* **TASK**
When you reach the line with "split; [done|]. split; [done|]. split; [done|]. right." in the data below, begin printing lines exactly, and stop once the line with "Definition wakes (l" has been printed.

Records from a collection:
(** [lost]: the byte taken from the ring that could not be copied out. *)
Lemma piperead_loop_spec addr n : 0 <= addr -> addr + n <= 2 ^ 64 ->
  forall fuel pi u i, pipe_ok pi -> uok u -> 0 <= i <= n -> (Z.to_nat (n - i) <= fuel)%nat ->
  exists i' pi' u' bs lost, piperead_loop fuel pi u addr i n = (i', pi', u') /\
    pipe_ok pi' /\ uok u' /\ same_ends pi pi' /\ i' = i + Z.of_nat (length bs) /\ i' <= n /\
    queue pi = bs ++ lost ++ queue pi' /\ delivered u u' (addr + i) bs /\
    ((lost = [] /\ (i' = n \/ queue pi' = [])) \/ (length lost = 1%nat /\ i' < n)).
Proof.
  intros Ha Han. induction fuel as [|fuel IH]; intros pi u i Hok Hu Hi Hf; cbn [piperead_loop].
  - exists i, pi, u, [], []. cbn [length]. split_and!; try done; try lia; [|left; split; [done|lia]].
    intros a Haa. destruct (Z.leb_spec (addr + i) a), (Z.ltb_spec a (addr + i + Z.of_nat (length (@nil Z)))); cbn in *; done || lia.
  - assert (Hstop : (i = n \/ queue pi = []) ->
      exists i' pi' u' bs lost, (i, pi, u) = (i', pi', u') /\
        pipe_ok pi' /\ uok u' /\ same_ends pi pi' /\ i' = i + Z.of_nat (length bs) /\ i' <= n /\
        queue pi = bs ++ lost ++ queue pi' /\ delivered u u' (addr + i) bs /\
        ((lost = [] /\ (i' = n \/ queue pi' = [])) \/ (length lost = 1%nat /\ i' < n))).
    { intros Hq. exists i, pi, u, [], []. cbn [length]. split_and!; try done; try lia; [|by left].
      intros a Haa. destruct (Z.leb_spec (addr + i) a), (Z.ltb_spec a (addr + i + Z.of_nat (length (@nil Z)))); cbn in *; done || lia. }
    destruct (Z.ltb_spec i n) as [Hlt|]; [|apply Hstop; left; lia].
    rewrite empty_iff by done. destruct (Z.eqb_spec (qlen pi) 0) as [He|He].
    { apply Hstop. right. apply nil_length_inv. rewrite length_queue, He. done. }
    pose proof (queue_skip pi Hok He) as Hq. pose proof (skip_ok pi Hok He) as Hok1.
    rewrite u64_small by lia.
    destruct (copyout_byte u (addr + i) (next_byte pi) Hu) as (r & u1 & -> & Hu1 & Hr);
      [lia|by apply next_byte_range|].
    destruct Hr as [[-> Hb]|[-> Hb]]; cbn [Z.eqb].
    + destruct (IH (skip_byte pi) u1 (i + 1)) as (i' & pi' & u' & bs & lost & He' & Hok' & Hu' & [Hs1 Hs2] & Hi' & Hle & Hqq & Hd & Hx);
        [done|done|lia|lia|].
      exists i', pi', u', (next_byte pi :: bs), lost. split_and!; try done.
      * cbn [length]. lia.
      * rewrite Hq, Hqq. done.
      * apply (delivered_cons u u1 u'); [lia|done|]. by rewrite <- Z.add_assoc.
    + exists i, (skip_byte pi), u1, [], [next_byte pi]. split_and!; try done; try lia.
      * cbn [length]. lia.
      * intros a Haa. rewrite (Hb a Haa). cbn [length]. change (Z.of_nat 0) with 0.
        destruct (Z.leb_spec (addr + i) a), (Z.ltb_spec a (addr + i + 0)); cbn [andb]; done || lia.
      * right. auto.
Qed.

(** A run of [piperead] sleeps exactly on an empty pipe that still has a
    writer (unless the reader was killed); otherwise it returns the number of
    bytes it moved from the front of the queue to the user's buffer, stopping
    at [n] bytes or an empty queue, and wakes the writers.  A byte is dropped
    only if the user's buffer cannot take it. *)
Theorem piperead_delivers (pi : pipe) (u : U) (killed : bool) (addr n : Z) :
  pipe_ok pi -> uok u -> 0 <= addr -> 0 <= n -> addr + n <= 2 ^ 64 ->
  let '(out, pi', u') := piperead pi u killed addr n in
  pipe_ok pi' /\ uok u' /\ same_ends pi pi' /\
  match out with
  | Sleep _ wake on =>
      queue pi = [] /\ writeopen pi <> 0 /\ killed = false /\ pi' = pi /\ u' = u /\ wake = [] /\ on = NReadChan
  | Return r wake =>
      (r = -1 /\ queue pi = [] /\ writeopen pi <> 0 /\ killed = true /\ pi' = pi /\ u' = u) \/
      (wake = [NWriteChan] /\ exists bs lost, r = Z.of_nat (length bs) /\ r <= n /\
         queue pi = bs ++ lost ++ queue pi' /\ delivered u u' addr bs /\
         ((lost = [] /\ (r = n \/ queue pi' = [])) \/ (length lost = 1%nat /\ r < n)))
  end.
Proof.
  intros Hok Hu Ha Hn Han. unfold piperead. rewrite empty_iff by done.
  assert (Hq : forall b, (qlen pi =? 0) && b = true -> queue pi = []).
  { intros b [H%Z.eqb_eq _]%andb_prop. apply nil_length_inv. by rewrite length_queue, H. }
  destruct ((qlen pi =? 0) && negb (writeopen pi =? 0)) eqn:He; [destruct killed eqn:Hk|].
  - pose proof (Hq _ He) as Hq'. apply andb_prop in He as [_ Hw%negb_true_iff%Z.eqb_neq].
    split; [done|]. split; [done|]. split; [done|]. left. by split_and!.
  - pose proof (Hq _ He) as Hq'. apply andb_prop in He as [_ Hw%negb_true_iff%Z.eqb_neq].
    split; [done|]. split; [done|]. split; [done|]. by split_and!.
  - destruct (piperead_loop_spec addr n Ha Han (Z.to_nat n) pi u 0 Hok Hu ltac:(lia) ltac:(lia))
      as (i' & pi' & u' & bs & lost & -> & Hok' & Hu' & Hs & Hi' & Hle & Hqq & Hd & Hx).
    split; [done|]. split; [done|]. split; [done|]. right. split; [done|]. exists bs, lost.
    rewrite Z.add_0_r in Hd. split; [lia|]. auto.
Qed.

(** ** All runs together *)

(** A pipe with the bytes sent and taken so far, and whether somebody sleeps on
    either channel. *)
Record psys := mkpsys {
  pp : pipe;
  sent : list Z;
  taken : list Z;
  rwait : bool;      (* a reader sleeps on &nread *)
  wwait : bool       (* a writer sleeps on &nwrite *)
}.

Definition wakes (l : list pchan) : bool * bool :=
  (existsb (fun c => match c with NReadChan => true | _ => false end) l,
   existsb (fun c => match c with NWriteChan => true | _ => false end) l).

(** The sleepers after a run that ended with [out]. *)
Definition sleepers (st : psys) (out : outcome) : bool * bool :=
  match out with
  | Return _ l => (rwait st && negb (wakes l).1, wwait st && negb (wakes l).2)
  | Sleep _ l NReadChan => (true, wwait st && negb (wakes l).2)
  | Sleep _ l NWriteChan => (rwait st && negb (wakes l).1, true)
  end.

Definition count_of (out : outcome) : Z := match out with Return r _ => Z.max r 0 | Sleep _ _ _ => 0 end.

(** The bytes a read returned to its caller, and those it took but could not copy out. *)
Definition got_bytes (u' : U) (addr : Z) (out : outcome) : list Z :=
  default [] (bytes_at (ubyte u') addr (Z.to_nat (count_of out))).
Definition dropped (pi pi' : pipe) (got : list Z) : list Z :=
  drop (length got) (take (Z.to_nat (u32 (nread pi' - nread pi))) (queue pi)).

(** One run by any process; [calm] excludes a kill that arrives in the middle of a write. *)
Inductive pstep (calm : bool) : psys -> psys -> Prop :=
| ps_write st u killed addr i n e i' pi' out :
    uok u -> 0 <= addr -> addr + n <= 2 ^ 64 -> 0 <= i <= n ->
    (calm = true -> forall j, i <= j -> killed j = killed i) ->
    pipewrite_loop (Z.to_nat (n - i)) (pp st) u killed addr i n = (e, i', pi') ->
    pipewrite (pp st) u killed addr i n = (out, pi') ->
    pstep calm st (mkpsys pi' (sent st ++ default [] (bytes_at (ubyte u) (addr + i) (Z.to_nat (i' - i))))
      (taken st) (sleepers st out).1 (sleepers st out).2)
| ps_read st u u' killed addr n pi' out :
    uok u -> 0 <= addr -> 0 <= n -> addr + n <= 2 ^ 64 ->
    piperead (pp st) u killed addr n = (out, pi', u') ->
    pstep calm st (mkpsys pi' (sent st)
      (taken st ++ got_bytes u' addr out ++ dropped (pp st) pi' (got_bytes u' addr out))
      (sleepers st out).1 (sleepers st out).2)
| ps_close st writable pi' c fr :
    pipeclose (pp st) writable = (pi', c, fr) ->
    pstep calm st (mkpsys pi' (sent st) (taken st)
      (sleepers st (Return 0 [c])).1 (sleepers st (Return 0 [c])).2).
--
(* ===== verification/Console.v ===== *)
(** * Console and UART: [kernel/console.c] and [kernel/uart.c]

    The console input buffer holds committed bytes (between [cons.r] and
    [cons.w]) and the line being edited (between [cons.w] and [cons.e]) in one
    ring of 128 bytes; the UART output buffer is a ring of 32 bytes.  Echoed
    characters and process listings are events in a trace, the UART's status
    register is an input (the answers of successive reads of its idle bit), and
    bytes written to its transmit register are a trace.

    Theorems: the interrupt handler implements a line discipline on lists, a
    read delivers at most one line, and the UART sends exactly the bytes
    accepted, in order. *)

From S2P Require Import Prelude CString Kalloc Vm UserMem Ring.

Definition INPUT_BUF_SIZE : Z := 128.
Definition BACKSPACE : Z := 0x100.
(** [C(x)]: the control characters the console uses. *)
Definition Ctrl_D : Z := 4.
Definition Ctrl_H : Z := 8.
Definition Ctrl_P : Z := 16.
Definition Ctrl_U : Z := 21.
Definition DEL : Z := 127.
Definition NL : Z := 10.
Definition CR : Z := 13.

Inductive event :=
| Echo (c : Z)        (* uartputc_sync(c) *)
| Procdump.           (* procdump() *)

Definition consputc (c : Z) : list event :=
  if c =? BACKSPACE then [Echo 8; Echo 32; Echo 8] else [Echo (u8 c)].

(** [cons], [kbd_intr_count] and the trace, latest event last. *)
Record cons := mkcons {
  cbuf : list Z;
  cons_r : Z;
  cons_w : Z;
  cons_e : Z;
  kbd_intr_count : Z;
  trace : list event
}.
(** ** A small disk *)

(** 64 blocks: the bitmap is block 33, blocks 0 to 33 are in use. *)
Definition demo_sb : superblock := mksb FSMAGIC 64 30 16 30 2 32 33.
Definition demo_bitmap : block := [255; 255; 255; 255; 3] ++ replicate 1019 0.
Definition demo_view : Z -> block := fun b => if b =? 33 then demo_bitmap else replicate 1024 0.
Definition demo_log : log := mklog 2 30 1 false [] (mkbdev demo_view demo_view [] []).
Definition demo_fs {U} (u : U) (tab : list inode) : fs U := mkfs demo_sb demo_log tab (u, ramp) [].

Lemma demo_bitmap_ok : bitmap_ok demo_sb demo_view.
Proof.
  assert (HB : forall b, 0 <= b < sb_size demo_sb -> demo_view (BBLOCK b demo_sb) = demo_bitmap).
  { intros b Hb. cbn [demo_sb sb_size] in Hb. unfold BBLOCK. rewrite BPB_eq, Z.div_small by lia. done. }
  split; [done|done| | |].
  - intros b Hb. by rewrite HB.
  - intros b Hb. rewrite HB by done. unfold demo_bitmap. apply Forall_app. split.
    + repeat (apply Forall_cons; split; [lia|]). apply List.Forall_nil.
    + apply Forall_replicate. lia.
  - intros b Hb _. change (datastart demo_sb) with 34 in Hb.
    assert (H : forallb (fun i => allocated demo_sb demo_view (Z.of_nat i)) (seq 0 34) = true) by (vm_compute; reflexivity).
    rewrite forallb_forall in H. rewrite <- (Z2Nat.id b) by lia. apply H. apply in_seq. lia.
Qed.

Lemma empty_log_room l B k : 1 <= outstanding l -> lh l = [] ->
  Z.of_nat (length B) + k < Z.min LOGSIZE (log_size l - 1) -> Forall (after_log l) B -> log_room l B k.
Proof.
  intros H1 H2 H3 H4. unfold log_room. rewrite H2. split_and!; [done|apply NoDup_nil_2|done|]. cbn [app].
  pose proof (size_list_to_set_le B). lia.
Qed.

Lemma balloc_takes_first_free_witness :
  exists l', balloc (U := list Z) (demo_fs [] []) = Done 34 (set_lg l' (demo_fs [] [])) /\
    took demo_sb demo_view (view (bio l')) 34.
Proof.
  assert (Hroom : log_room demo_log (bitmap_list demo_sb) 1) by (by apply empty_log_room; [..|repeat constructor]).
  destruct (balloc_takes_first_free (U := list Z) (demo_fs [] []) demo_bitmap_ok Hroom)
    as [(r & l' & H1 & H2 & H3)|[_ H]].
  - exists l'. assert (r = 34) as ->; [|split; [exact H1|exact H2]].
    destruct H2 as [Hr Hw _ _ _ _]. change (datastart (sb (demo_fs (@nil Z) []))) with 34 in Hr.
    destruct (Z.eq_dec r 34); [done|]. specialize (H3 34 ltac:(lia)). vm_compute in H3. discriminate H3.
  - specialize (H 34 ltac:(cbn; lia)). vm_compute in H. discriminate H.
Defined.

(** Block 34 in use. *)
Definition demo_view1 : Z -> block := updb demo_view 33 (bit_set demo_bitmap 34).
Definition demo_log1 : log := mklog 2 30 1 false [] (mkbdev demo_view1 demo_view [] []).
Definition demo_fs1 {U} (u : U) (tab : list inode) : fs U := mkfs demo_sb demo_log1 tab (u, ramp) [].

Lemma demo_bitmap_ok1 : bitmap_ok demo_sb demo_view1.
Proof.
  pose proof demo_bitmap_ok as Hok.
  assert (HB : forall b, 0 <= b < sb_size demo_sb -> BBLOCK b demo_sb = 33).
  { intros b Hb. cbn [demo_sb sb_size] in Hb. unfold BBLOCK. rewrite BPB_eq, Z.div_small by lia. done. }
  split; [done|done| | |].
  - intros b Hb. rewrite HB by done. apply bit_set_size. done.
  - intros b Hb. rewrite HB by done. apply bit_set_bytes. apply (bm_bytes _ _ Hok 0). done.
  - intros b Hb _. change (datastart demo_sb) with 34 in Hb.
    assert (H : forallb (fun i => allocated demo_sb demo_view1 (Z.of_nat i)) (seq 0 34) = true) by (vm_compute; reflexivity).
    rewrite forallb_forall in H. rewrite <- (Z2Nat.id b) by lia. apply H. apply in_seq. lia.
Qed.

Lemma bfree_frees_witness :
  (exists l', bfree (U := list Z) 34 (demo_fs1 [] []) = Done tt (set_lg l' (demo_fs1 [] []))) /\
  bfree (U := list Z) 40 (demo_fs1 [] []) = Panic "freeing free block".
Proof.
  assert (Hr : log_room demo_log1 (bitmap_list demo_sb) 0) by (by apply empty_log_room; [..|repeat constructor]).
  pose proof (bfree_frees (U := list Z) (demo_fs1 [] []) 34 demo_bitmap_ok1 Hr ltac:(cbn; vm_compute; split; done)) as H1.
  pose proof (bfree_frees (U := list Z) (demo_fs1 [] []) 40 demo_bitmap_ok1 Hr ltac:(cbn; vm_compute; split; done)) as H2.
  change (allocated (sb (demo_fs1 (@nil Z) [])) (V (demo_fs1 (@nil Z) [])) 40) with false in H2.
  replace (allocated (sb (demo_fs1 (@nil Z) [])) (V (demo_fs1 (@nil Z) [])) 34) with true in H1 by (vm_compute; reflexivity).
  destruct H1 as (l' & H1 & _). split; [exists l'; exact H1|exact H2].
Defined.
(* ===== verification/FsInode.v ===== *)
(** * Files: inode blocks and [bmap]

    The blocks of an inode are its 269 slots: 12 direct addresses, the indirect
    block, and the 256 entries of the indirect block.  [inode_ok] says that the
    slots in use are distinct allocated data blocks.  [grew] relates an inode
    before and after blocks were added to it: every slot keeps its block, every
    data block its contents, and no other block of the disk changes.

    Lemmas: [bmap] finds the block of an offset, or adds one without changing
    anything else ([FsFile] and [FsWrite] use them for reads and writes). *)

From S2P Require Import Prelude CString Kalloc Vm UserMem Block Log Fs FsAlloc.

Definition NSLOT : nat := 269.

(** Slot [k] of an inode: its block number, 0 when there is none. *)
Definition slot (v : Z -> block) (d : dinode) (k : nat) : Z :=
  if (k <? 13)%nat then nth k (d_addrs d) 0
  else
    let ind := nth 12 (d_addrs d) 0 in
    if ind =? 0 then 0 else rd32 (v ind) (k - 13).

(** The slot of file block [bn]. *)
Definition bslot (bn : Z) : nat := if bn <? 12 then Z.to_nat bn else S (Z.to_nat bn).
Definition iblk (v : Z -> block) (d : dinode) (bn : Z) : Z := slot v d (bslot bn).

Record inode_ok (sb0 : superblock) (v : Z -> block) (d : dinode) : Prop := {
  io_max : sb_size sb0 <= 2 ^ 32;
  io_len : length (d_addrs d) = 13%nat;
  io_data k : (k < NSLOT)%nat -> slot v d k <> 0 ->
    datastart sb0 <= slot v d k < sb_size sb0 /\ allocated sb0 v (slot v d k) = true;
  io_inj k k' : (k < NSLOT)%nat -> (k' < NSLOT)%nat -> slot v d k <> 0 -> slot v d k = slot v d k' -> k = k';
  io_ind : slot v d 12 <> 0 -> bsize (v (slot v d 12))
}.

* **TASK RESULT**
    split; [done|]. split; [done|]. split; [done|]. right. split; [done|]. exists bs, lost.
    rewrite Z.add_0_r in Hd. split; [lia|]. auto.
Qed.

(** ** All runs together *)

(** A pipe with the bytes sent and taken so far, and whether somebody sleeps on
    either channel. *)
Record psys := mkpsys {
  pp : pipe;
  sent : list Z;
  taken : list Z;
  rwait : bool;      (* a reader sleeps on &nread *)
  wwait : bool       (* a writer sleeps on &nwrite *)
}.

Definition wakes (l : list pchan) : bool * bool :=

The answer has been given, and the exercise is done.